The Broken Church
Aug 27, 2018
I have little energy left to become angry at the report of the Pennsylvania grand jury about clergy sexual abuse; all that is left is sorrow. I read the Pope’s letter to us concerning sexual abuse in the Church and found little solace in it. There are so many words, but little action to bring about the changes necessary to really reform the Church. One of the chief problems, as the Pope points toward it, is clericalism among those who are called to serve the Church. This sickness begins to be formed the moment a young man enters into the seminary. Everywhere he goes he is treated as someone different from the rest of the Church. Too often I have heard in hushed tones, “He is a seminarian”, as if he is something above the rest of the members of the Church. Sadly as time goes by he begins to believe he is above the rest of us and the rules do not apply to him.

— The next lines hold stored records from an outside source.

(** X19. On every tree of the right shape [_build_dictionary] returns a
    table that is prefix-free: its keys are the symbols of the leaves, and
    of two different symbols the code of the one is no prefix of the code of
    the other. *)
Theorem dictionary_prefix_free (r : Node) (sr : option Node) (depth : nat) (prefix : str) :
  well_shaped r = true → (height r ≤ depth)%nat →
  ∃ d, _build_dictionary depth sr (Some r) prefix = Ok d ∧
       (∀ c, c ∈ leaf_chars r ↔ is_Some (d !! c)) ∧
       (∀ c1 c2 k1 k2, c1 ≠ c2 → d !! c1 = Some k1 → d !! c2 = Some k2 →
                       ¬ k1 `prefix_of` k2).
Proof.
  intros Hr Hh.
  destruct (build_dictionary_shaped r sr depth prefix Hr Hh) as (T & d & -> & Hd & Hsound & Hdom).
  exists d. split; [done|]. split.
  - intros c. split; [apply Hdom|]. intros [k Hk].
    destruct (Hsound c k Hk) as (p & Hp & _).
    rewrite leaf_chars_node_of, <-paths_symbols. apply list_elem_of_fmap. by exists (c, p).
  - intros c1 c2 k1 k2 Hne H1 H2 Hpre.
    destruct (Hsound _ _ H1) as (p1 & Hp1 & ->). destruct (Hsound _ _ H2) as (p2 & Hp2 & ->).
    apply prefix_app_inv in Hpre.
    by destruct (paths_prefix_free _ _ _ _ _ Hp1 Hp2 Hpre).
Qed.

Lemma dictionary_prefix_free_witness :
  well_shaped aabc_root = true ∧ (height aabc_root ≤ 3)%nat ∧
  ∃ d, _build_dictionary 3 None (Some aabc_root) [] = Ok d ∧
       (∀ c, c ∈ leaf_chars aabc_root ↔ is_Some (d !! c)) ∧
       (∀ c1 c2 k1 k2, c1 ≠ c2 → d !! c1 = Some k1 → d !! c2 = Some k2 →
                       ¬ k1 `prefix_of` k2).
Proof.
  split; [reflexivity|]. split; [simpl; lia|].
  apply dictionary_prefix_free; [reflexivity|simpl; lia].
Defined.

(** X3. The codes of the table of a tree of the right shape hold no
    character but '0' and '1', and so does every stream that the encoder
    makes with that table. *)
Theorem encoding_is_bit_string (r : Node) (sr : option Node) (depth : nat) :
  well_shaped r = true → (height r ≤ depth)%nat →
  ∃ d, _build_dictionary depth sr (Some r) [] = Ok d ∧
       (∀ c k, d !! c = Some k → Forall is_bit k) ∧
       (∀ self bits, codes self = d → encoding self = Ok bits → Forall is_bit bits).
Proof.
  intros Hr Hh.
  destruct (build_dictionary_shaped r sr depth [] Hr Hh) as (T & d & -> & Hd & Hsound & Hdom).
  assert (∀ c k, d !! c = Some k → Forall is_bit k) as Hbits.
  { intros c k Hk. destruct (Hsound c k Hk) as (p & Hp & ->). by eapply paths_bits. }
  exists d. split; [done|]. split; [done|].
  intros self bits <-. unfold encoding. destruct (source_text self) as [text|].
  - apply join_codes_Forall. intros c k _. apply Hbits.
  - intros [= <-]. constructor.
Qed.

Lemma encoding_is_bit_string_witness :
  well_shaped aabc_root = true ∧ (height aabc_root ≤ 3)%nat ∧
  ∃ d, _build_dictionary 3 None (Some aabc_root) [] = Ok d ∧
       (∀ c k, d !! c = Some k → Forall is_bit k) ∧
       (∀ self bits, codes self = d → encoding self = Ok bits → Forall is_bit bits).
Proof.
  split; [reflexivity|]. split; [simpl; lia|].
  apply encoding_is_bit_string; [reflexivity|simpl; lia].
Defined.

(** X4. In the table of a tree of the right shape whose root is no leaf,
    every code has one bit at least and fewer bits than the tree has
    leaves; so a stream of the encoder is as long as the text at least, and
    at most the text times the number of the leaves less one. *)
Theorem code_length_bounds (r : Node) (sr : option Node) (depth : nat) :
  well_shaped r = true → is_leaf r = false → (height r ≤ depth)%nat →
  ∃ d, _build_dictionary depth sr (Some r) [] = Ok d ∧
       (∀ c k, d !! c = Some k → (1 ≤ length k < length (leaf_chars r))%nat) ∧
       (∀ self text bits, codes self = d → source_text self = Some text →
          encoding self = Ok bits →
          (length text ≤ length bits ≤ (length (leaf_chars r) - 1) * length text)%nat).
Proof.
  intros Hr Hleaf Hh.
  destruct (build_dictionary_shaped r sr depth [] Hr Hh) as (T & d & -> & Hd & Hsound & Hdom).
  apply is_branch_node_of in Hleaf.
  assert (∀ c k, d !! c = Some k → (1 ≤ length k < length (leaf_chars (node_of T)))%nat) as Hlen.
  { intros c k Hk. destruct (Hsound c k Hk) as (p & Hp & ->).
    rewrite leaf_chars_node_of, length_fmap. simpl. split.
    - by eapply paths_branch_nonempty.
    - by eapply paths_length. }
  exists d. split; [done|]. split; [done|].
  intros self text bits <- Htext. unfold encoding. rewrite Htext. intros Hbits.
  pose proof (join_codes_length 1 (length (leaf_chars (node_of T)) - 1) (codes self) text bits) as H.
  rewrite Nat.mul_1_l in H. apply H; [|done].
  intros c k _ Hk. specialize (Hlen c k Hk). lia.
Qed.

Lemma code_length_bounds_witness :
  well_shaped aabc_root = true ∧ is_leaf aabc_root = false ∧ (height aabc_root ≤ 3)%nat ∧
  ∃ d, _build_dictionary 3 None (Some aabc_root) [] = Ok d ∧
       (∀ c k, d !! c = Some k → (1 ≤ length k < length (leaf_chars aabc_root))%nat) ∧
       (∀ self text bits, codes self = d → source_text self = Some text →
          encoding self = Ok bits →
          (length text ≤ length bits ≤ (length (leaf_chars aabc_root) - 1) * length text)%nat).
Proof.
  split; [reflexivity|]. split; [reflexivity|]. split; [simpl; lia|].
  apply code_length_bounds; [reflexivity|reflexivity|simpl; lia].
Defined.

(** X5. With the table of a tree of the right shape whose root is no leaf,
    two texts that encode to the same stream are the same text. *)
Theorem encoding_injective (r : Node) (sr : option Node) (depth : nat) :
  well_shaped r = true → is_leaf r = false → (height r ≤ depth)%nat →
  ∃ d, _build_dictionary depth sr (Some r) [] = Ok d ∧
       ∀ t1 t2 bits, join_codes d t1 = Ok bits → join_codes d t2 = Ok bits → t1 = t2.
Proof.
  intros Hr Hleaf Hh.
  destruct (build_dictionary_shaped r sr depth [] Hr Hh) as (T & d & -> & Hd & Hsound & Hdom).
  apply is_branch_node_of in Hleaf.
  exists d. split; [done|]. intros t1 t2 bits H1 H2.
  assert (∀ t, join_codes d t = Ok bits →
               decode_loop (node_of T) (node_of T) bits [] = Ok (node_of T, t)) as Hdec.
  { intros t Ht. apply (decode_loop_join T d t Hleaf); [|done].
    intros c code _ Hc. by destruct (Hsound c code Hc) as (p & Hp & ->). }
  pose proof (Hdec t1 H1) as E1. pose proof (Hdec t2 H2) as E2. congruence.
Qed.

Lemma encoding_injective_witness :
  well_shaped aabc_root = true ∧ is_leaf aabc_root = false ∧ (height aabc_root ≤ 3)%nat ∧
  ∃ d, _build_dictionary 3 None (Some aabc_root) [] = Ok d ∧
       ∀ t1 t2 bits, join_codes d t1 = Ok bits → join_codes d t2 = Ok bits → t1 = t2.
Proof.
  split; [reflexivity|]. split; [reflexivity|]. split; [simpl; lia|].
  apply encoding_injective; [reflexivity|reflexivity|simpl; lia].
Defined.

(** X6. The round trip on a given tree of the right shape whose root is no
    leaf: a text of symbols of the leaves, encoded with the table of the
    tree, gives a stream, and the constructor on that stream and the root
    returns an instance that holds the text and the same root. *)
Theorem roundtrip_on_tree `{Q : MinPQ} (r : Node) (sr : option Node) (depth : nat) :
  well_shaped r = true → is_leaf r = false → (height r ≤ depth)%nat →
  ∃ d, _build_dictionary depth sr (Some r) [] = Ok d ∧
       ∀ text, (∀ c, c ∈ text → c ∈ leaf_chars r) →
       ∃ bits dec, join_codes d text = Ok bits ∧
                   __init__ None (Some bits) (Some r) = Ok dec ∧
                   source_text dec = Some text ∧ root dec = Some r.
Proof.
  intros Hr Hleaf Hh.
  destruct (build_dictionary_shaped r sr depth [] Hr Hh) as (T & d & -> & Hd & Hsound & Hdom).
  apply is_branch_node_of in Hleaf.
  exists d. split; [done|]. intros text Htext.
  destruct (join_codes_ok d text) as [bits Hbits]; [intros c Hc; by apply Hdom, Htext|].
  exists bits. eexists. split; [done|].
  unfold __init__, _decode_encoded_text.
  rewrite (decode_loop_join T d text Hleaf) with (acc := []); [done| |done].
  intros c code _ Hc. by destruct (Hsound c code Hc) as (p & Hp & ->).
Qed.

Lemma roundtrip_on_tree_witness :
  well_shaped aabc_root = true ∧ is_leaf aabc_root = false ∧ (height aabc_root ≤ 3)%nat ∧
  ∃ d, _build_dictionary 3 None (Some aabc_root) [] = Ok d ∧
       ∀ text, (∀ c, c ∈ text → c ∈ leaf_chars aabc_root) →
       ∃ bits dec, join_codes d text = Ok bits ∧
                   __init__ (Q := LibraryPQ) None (Some bits) (Some aabc_root) = Ok dec ∧
                   source_text dec = Some text ∧ root dec = Some aabc_root.
Proof.
  split; [reflexivity|]. split; [reflexivity|]. split; [simpl; lia|].
  apply (roundtrip_on_tree (Q := LibraryPQ)); [reflexivity|reflexivity|simpl; lia].
Defined.

(** ** The decoder on any tree *)

Lemma decode_loop_acc (root n : Node) (bits acc : list ascii) :
  decode_loop root n bits acc =
  '(m, out) ← decode_loop root n bits []; Ok (m, acc ++ out).
Proof.
  revert n acc. induction bits as [|bit rest IH]; intros n acc; simpl.
  - by rewrite app_nil_r.
  - destruct (child n bit) as [next|]; [|done].
    destruct (char next) as [c|]; [|apply IH].
    rewrite (IH root (acc ++ [c])), (IH root [c]).
    destruct (decode_loop root root rest []) as [[m out]|e]; simpl; [|done].
    by rewrite <-app_assoc.
Qed.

I was saved from this by a mother who reminded me regularly that I was nobody special. In my college years in the seminary my mother treated me differently and I finally told her that my real ambition was to be a veterinarian but I was in the seminary to get a free college education. For most of the rest of the four years she avoided telling anyone that I was studying for the priesthood. When I told her that I was going on to the major seminary she was so frustrated with me that she began reminding me that I was no one special. It was her greatest gift to me, though I do not think she realized it.
What we are witnessing in this present age is the systemic corruption of many in the clerical state, from the top (the bishops) to the rest of the clergy. I do not believe that the bishops talked that much with each other about the abuse happening in each of their dioceses. In the darkness of sin they covered all of this up and pretended that there was nothing wrong in their particular diocese since it might indicate their own brokenness. I suspect they felt bad for the guys who got caught and were happy that they had not been caught themselves.
Now is the time to talk, first about their own individual failures, and then about the Church as a whole. The victims (survivors) need to be embraced, loved and welcomed by the rest of the faithful. Too often as people are getting weary of this topic I hear amongst the faithful the question, “Why can’t the victims just get over this?” They should not have to do this, but instead we should be helping them to live with the pain that has been foisted on them by broken members of the clergy. We have to do something more than praying for the survivors, we need to actively reach out and love them as brothers and sisters in our broken Church.